Report back every line of the entries that contains "induction", exactly as written.

▼

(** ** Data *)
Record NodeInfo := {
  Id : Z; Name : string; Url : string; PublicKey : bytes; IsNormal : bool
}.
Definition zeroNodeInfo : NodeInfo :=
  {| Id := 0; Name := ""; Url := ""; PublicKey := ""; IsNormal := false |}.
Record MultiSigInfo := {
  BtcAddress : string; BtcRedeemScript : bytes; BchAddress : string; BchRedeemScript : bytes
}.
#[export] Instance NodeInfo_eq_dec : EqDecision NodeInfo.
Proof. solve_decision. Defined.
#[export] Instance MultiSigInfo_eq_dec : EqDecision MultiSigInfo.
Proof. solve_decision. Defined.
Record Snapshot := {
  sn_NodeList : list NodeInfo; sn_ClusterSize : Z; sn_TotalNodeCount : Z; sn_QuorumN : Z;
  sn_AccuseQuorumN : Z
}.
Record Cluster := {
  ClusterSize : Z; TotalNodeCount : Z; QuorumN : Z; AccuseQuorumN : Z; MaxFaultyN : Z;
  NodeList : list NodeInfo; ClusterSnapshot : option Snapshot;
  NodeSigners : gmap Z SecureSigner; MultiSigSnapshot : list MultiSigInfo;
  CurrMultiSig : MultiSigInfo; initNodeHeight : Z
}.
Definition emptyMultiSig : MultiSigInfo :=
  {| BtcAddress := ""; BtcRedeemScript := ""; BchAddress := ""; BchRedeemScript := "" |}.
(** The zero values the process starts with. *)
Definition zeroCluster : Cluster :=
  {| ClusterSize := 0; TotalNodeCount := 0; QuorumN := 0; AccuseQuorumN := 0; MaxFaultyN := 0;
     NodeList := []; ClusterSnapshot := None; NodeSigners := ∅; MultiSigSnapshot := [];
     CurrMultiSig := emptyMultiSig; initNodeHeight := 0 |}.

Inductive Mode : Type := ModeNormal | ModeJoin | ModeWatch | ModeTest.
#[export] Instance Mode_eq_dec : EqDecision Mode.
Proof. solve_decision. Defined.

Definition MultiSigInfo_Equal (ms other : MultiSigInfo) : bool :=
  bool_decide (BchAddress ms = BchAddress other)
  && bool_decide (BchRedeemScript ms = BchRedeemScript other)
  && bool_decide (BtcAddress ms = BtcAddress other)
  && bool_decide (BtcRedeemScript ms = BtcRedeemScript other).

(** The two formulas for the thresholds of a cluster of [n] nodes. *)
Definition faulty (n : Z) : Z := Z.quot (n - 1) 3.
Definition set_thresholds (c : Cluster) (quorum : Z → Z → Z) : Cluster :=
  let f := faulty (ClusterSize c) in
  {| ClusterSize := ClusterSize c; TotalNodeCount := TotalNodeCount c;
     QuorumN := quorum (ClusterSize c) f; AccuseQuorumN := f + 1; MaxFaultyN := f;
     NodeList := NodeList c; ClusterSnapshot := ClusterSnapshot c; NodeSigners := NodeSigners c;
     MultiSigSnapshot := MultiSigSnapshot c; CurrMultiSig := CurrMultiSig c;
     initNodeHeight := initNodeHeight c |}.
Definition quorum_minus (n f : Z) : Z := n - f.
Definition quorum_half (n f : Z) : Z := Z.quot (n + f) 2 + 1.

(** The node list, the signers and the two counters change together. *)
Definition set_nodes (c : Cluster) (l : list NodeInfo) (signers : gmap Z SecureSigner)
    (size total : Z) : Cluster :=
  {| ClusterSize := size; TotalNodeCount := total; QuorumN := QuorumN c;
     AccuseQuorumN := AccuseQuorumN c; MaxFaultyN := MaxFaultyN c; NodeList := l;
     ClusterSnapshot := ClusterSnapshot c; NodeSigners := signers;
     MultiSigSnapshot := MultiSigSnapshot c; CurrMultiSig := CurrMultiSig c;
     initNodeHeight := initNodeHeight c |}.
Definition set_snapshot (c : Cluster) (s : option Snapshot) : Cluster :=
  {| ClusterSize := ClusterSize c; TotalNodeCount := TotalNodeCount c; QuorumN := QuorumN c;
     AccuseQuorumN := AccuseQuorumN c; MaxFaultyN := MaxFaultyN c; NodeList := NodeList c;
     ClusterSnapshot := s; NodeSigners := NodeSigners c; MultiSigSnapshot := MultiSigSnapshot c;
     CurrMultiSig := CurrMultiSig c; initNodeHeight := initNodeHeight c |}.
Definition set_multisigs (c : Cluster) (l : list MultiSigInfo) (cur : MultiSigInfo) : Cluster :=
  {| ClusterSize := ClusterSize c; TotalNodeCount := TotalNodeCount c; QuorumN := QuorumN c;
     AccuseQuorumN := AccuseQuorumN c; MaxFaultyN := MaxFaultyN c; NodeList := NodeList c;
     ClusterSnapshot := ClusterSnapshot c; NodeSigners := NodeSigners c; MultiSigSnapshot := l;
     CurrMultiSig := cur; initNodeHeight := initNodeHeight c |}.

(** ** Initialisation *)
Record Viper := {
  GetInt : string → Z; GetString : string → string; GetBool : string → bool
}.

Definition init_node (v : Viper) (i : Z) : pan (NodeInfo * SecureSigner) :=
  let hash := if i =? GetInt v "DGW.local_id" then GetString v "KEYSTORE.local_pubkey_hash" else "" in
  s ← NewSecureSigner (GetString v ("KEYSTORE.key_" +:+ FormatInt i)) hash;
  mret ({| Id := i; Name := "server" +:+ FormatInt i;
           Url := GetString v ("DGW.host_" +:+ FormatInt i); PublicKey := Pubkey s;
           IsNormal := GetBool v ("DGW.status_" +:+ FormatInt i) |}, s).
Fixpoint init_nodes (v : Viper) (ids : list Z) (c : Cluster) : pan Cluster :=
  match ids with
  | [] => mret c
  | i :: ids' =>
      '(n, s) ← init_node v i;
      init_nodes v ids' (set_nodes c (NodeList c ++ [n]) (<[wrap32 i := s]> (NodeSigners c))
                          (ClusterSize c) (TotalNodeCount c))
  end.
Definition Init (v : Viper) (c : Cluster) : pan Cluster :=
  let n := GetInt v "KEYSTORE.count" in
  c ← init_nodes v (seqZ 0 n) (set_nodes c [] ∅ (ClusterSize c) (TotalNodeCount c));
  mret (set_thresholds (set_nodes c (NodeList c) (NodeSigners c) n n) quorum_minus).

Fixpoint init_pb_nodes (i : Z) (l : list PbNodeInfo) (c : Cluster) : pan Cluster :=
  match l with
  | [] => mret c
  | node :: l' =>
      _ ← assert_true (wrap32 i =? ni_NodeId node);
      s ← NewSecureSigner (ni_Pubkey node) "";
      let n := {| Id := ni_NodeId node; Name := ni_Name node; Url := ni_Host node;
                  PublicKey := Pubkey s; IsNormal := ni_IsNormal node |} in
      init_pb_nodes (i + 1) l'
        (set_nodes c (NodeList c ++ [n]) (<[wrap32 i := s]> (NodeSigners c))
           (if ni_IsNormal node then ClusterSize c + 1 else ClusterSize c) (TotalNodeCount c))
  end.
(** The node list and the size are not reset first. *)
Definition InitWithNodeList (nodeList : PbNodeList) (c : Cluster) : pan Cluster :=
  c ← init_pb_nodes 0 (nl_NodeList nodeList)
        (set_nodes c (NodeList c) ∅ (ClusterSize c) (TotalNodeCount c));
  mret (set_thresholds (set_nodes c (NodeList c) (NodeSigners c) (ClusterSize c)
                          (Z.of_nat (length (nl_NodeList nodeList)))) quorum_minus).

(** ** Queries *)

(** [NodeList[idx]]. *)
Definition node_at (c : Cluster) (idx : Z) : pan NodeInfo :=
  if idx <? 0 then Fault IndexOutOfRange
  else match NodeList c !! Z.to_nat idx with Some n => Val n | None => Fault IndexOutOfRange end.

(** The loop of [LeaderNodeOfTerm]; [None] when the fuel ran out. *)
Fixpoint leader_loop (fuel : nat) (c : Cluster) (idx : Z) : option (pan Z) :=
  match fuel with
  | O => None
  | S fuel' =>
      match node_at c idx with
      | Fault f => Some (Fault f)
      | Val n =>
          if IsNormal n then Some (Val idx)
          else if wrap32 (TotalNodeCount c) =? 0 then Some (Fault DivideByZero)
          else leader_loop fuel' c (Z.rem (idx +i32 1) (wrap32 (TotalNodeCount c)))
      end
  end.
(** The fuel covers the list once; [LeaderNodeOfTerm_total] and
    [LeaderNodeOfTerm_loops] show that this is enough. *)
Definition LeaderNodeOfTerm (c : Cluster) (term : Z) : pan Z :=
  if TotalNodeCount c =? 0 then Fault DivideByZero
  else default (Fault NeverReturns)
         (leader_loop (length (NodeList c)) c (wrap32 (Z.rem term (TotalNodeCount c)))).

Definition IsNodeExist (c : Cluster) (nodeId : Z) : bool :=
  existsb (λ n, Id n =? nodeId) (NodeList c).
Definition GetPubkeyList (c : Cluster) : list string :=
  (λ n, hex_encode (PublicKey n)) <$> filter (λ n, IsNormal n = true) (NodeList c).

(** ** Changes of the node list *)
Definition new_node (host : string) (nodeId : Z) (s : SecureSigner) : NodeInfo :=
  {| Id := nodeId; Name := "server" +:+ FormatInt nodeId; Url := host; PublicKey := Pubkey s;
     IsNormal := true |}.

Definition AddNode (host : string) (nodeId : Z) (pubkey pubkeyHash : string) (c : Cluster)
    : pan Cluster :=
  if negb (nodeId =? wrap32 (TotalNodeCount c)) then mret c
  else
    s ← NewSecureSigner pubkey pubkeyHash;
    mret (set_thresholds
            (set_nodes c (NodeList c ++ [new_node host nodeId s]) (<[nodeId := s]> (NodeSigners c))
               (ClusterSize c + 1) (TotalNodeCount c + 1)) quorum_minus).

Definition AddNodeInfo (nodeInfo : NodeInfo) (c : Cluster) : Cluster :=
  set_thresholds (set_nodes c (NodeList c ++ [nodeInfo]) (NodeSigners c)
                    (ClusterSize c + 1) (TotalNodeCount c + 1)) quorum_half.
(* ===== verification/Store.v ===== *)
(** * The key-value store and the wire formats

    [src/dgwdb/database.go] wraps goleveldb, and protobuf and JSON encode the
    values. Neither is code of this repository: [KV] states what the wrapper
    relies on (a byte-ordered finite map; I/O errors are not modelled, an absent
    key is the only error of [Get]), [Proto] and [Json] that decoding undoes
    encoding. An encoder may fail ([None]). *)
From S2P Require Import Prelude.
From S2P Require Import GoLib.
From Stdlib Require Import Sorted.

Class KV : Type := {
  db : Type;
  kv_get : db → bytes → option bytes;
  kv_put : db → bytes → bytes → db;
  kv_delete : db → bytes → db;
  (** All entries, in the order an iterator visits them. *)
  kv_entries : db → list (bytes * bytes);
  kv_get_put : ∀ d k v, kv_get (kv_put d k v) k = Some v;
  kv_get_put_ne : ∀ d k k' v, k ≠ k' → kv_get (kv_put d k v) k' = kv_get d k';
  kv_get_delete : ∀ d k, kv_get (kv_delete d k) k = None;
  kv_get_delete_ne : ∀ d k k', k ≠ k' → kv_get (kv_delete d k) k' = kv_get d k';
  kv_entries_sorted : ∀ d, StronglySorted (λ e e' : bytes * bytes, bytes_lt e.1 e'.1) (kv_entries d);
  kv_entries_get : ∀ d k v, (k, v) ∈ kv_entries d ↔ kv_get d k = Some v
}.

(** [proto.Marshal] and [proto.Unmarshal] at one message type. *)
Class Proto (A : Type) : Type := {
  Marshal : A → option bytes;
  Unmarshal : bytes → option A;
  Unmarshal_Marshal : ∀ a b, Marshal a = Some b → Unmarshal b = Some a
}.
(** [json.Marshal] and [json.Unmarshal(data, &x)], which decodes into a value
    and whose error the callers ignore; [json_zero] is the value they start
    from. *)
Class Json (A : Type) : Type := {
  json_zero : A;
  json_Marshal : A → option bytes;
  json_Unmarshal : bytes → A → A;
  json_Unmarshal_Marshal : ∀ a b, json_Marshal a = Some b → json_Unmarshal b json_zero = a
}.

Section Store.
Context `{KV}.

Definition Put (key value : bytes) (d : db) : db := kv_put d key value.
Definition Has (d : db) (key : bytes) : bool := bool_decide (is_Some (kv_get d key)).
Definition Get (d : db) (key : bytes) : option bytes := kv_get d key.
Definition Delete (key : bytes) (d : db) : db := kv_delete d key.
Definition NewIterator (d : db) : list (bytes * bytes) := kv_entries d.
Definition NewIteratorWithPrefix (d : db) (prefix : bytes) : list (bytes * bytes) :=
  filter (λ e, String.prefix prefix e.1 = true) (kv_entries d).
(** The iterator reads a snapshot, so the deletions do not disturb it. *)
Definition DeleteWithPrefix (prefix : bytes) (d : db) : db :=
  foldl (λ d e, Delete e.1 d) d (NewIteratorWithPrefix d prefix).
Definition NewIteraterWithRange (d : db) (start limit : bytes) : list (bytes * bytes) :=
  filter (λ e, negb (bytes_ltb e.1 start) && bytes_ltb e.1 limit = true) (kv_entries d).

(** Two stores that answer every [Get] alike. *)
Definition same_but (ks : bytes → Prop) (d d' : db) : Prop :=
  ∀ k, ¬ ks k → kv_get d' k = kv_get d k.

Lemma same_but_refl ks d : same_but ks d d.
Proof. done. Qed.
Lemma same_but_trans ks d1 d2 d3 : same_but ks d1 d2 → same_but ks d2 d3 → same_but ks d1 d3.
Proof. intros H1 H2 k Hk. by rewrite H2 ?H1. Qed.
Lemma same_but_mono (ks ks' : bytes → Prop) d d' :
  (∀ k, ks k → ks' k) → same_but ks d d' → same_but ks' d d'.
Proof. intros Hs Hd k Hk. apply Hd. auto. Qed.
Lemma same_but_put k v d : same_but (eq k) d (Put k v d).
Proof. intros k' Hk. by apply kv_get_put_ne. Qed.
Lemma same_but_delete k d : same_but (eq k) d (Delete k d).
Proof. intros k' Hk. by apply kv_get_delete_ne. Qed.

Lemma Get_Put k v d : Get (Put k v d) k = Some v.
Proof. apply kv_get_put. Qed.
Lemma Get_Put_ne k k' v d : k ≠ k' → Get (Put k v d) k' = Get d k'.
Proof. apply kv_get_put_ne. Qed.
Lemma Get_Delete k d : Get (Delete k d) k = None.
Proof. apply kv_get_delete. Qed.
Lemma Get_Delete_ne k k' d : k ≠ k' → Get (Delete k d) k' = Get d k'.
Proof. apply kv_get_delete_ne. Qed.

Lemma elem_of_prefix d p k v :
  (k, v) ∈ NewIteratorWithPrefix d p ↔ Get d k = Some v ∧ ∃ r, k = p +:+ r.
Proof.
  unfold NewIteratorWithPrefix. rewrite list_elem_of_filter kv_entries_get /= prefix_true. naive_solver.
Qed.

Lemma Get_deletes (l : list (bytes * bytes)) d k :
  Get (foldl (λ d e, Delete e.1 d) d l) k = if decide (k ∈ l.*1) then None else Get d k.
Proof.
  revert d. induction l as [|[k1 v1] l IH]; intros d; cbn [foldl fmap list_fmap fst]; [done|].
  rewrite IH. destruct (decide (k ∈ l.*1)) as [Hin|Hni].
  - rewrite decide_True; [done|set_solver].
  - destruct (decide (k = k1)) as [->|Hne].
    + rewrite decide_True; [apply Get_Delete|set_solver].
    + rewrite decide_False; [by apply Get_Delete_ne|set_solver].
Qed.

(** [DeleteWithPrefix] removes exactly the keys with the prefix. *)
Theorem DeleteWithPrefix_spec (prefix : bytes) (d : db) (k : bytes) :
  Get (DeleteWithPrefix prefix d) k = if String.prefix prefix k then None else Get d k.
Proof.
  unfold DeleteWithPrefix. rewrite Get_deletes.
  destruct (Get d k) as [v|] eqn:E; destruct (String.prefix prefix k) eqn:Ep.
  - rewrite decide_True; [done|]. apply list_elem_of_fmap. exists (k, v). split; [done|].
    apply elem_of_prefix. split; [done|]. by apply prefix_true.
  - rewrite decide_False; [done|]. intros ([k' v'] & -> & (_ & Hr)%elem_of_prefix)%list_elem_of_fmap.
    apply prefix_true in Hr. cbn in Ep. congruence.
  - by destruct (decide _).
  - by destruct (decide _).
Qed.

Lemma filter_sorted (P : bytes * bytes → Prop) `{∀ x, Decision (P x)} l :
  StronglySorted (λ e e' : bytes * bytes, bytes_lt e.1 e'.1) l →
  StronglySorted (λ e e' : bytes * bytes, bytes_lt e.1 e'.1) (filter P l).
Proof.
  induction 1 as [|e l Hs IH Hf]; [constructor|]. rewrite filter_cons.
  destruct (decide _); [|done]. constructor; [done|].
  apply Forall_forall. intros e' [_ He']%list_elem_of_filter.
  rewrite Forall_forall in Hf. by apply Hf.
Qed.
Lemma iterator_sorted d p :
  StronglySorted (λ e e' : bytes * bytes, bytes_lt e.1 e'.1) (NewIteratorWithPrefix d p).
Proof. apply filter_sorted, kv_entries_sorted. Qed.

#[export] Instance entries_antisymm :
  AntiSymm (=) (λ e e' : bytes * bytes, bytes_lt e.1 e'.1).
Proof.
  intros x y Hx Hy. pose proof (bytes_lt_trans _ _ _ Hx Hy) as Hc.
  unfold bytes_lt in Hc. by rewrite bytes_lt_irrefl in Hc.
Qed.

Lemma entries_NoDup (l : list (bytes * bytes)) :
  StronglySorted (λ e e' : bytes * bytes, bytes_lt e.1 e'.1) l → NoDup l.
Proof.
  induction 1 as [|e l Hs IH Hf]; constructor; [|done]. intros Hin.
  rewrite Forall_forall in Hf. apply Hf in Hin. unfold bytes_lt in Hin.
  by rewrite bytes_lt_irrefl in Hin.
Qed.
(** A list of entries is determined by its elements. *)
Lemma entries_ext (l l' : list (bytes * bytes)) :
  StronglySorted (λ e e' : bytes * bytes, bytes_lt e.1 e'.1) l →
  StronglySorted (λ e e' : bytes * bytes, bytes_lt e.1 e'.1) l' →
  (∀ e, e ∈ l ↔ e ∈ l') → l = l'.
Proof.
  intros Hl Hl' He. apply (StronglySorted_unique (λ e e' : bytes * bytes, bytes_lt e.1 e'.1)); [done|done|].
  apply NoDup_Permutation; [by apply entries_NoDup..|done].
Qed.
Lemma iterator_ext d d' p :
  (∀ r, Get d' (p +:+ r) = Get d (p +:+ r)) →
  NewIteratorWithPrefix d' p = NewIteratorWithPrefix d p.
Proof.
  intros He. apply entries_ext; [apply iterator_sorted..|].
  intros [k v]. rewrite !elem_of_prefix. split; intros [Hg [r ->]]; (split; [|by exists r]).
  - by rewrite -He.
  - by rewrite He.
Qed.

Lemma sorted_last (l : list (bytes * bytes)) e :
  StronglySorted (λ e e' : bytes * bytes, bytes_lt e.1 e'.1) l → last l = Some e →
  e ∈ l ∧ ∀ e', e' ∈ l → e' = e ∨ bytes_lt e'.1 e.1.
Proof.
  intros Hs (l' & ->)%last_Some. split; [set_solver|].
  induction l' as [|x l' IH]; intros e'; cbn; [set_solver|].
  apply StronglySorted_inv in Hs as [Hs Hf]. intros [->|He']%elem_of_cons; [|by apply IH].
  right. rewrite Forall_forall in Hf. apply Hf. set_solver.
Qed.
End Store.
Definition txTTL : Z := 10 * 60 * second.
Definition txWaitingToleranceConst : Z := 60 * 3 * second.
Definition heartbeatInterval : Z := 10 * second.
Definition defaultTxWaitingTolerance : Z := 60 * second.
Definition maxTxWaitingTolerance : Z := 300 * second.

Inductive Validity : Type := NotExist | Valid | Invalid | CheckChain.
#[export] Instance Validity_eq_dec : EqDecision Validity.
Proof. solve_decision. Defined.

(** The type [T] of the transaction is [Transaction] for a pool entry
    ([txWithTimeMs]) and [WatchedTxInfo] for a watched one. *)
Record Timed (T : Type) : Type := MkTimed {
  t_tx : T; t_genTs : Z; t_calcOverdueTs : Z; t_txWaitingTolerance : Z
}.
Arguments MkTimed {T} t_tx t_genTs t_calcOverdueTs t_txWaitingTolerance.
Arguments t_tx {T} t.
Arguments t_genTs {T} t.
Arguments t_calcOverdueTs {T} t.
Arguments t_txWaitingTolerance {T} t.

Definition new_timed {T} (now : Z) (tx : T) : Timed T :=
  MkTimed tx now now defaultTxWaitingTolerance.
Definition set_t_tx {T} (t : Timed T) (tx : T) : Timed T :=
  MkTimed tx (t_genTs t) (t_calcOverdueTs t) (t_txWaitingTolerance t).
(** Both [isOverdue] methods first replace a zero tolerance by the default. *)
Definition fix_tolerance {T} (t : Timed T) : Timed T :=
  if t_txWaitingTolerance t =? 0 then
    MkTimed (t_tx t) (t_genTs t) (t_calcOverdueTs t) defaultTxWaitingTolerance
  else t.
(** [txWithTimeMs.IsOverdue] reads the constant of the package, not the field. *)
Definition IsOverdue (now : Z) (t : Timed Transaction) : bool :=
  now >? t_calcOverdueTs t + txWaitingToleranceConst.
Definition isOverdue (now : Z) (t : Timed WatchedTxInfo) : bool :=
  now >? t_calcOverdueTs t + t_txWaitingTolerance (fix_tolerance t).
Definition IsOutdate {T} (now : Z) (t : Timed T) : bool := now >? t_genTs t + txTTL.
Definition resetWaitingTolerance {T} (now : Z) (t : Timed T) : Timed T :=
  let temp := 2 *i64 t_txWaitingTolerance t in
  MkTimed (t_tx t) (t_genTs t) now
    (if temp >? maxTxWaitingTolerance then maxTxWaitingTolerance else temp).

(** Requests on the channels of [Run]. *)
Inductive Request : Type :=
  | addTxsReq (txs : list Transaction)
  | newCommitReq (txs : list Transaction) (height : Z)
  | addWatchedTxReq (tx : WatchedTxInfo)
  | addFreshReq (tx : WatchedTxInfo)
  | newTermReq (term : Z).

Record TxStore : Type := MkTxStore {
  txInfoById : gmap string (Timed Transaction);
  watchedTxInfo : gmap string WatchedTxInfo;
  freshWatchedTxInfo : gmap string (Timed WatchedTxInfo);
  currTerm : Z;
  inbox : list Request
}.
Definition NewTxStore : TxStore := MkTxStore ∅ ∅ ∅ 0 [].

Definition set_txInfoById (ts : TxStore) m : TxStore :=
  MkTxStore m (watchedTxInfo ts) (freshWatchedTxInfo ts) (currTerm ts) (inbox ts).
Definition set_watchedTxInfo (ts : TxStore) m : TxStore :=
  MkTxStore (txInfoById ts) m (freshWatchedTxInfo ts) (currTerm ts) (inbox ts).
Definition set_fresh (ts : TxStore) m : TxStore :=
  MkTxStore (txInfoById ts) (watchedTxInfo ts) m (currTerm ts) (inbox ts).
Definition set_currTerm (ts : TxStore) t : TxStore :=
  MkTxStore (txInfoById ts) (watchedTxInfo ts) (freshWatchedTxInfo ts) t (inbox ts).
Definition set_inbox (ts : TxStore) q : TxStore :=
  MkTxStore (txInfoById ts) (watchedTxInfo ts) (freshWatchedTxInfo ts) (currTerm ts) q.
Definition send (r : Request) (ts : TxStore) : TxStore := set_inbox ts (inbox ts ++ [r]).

▲

> [Task output]
  revert d. induction l as [|[k1 v1] l IH]; intros d; cbn [foldl fmap list_fmap fst]; [done|].
  induction 1 as [|e l Hs IH Hf]; [constructor|]. rewrite filter_cons.
  induction 1 as [|e l Hs IH Hf]; constructor; [|done]. intros Hin.
  induction l' as [|x l' IH]; intros e'; cbn; [set_solver|].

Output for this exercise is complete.